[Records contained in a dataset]

□ □ □ □ □

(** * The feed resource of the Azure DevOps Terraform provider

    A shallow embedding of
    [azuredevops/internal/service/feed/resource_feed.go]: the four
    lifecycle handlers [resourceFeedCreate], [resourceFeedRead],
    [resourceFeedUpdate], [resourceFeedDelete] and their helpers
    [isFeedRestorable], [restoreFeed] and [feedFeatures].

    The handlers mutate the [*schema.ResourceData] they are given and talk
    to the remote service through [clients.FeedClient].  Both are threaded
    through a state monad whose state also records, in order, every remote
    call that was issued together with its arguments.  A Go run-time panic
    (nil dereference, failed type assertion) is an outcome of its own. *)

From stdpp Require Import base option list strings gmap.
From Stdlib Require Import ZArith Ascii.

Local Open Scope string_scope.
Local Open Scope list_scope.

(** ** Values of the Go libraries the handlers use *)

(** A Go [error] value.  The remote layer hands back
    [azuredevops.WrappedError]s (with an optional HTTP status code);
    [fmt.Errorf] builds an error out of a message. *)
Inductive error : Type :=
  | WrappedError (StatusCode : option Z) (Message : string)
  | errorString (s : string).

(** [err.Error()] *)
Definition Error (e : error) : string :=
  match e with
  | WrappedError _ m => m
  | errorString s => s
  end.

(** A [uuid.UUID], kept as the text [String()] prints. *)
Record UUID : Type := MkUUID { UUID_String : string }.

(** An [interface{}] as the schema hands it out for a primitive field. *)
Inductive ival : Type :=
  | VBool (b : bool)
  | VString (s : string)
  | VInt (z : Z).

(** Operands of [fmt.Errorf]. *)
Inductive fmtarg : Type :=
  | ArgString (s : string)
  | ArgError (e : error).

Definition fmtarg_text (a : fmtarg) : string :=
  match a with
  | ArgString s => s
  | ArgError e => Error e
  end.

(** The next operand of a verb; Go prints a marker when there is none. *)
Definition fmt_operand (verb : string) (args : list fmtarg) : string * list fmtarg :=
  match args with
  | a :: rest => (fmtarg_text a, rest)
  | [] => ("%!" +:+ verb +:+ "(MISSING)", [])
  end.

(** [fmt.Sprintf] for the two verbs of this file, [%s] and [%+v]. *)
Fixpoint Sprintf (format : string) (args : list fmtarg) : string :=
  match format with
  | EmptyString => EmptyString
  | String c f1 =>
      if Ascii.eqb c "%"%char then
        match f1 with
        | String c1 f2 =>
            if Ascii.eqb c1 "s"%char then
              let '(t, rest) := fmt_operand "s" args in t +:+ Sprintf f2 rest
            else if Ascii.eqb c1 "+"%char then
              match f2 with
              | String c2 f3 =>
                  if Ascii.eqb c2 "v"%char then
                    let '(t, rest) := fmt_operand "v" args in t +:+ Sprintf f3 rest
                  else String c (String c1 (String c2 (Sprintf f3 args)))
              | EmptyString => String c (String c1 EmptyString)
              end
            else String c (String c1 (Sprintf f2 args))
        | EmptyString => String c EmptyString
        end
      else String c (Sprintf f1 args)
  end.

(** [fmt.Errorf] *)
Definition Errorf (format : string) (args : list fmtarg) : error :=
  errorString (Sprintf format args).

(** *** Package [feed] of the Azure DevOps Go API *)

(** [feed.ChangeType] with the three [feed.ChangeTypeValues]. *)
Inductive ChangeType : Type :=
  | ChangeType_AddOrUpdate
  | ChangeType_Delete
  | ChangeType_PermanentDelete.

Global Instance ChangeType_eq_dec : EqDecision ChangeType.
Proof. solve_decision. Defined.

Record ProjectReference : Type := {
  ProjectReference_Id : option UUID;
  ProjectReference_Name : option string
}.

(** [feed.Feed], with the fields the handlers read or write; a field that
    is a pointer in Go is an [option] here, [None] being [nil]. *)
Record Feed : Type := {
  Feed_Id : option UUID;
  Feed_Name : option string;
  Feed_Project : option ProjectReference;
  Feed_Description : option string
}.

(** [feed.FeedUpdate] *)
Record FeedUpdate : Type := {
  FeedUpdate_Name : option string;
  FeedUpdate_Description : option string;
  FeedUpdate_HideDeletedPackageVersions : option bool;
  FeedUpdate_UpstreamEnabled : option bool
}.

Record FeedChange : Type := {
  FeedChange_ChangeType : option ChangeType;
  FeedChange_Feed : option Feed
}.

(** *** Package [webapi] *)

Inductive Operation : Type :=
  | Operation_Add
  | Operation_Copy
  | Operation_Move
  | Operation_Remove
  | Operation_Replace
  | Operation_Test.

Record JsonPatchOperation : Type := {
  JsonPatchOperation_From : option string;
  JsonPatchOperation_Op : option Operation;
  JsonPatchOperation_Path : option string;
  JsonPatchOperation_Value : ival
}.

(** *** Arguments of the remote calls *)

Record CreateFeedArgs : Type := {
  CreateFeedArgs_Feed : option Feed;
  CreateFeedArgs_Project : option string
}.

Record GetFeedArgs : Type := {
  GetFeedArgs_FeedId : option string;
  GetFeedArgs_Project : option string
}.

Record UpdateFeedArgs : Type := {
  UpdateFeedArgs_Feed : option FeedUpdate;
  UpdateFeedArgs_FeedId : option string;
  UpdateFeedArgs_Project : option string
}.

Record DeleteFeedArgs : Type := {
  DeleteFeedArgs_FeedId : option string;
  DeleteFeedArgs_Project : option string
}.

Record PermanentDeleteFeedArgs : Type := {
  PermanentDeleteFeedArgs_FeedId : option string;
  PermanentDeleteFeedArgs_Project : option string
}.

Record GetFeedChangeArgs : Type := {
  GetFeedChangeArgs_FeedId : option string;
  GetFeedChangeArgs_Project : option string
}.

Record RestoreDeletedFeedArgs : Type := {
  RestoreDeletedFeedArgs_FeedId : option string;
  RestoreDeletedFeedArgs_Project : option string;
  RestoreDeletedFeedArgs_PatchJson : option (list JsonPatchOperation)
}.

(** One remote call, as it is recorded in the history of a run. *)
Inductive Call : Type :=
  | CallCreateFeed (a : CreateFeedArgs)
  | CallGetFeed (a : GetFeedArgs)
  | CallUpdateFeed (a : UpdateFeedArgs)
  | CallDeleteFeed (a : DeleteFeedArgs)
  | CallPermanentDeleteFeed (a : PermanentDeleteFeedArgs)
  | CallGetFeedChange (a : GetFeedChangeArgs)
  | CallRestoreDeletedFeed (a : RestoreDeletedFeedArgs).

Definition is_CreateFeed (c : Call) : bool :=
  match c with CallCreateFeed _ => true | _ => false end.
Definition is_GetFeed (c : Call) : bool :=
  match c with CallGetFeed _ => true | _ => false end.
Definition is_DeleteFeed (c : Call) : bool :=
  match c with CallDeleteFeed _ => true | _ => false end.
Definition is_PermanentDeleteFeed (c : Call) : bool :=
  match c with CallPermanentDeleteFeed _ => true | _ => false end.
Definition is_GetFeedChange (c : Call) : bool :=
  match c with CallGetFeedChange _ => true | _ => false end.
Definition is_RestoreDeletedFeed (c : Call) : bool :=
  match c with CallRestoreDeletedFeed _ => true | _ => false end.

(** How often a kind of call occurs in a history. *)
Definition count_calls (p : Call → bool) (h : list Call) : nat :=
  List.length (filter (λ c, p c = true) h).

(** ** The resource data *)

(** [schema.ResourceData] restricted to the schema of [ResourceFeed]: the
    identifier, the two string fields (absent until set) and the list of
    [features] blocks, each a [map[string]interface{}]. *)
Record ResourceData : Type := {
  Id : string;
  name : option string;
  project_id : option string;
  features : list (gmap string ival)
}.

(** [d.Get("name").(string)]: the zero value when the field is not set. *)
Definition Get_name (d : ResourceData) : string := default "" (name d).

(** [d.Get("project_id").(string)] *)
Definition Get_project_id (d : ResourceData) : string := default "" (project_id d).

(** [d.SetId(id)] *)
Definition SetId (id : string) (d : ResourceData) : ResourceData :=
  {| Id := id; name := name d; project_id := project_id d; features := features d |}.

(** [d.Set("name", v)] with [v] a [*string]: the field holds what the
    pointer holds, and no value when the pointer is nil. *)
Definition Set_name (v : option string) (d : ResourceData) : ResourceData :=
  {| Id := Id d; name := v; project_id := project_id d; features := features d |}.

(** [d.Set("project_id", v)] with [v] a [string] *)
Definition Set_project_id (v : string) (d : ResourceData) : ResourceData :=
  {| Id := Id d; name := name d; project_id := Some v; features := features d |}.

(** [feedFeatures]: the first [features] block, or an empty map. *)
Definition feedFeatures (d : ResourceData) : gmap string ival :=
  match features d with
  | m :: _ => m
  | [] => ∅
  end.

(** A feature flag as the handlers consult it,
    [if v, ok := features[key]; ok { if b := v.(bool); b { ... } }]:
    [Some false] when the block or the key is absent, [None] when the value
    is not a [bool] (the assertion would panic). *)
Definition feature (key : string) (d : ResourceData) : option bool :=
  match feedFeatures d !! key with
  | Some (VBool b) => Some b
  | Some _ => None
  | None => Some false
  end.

□ □ □ □ □

ASSIGNMENT:
All lines from the top of the data through the line containing "Local Open Scope list_scope." need to be retyped exactly, and nothing more.

RESPONSE BELOW:
(** * The feed resource of the Azure DevOps Terraform provider

    A shallow embedding of
    [azuredevops/internal/service/feed/resource_feed.go]: the four
    lifecycle handlers [resourceFeedCreate], [resourceFeedRead],
    [resourceFeedUpdate], [resourceFeedDelete] and their helpers
    [isFeedRestorable], [restoreFeed] and [feedFeatures].

    The handlers mutate the [*schema.ResourceData] they are given and talk
    to the remote service through [clients.FeedClient].  Both are threaded
    through a state monad whose state also records, in order, every remote
    call that was issued together with its arguments.  A Go run-time panic
    (nil dereference, failed type assertion) is an outcome of its own. *)

From stdpp Require Import base option list strings gmap.
From Stdlib Require Import ZArith Ascii.

Local Open Scope string_scope.
Local Open Scope list_scope.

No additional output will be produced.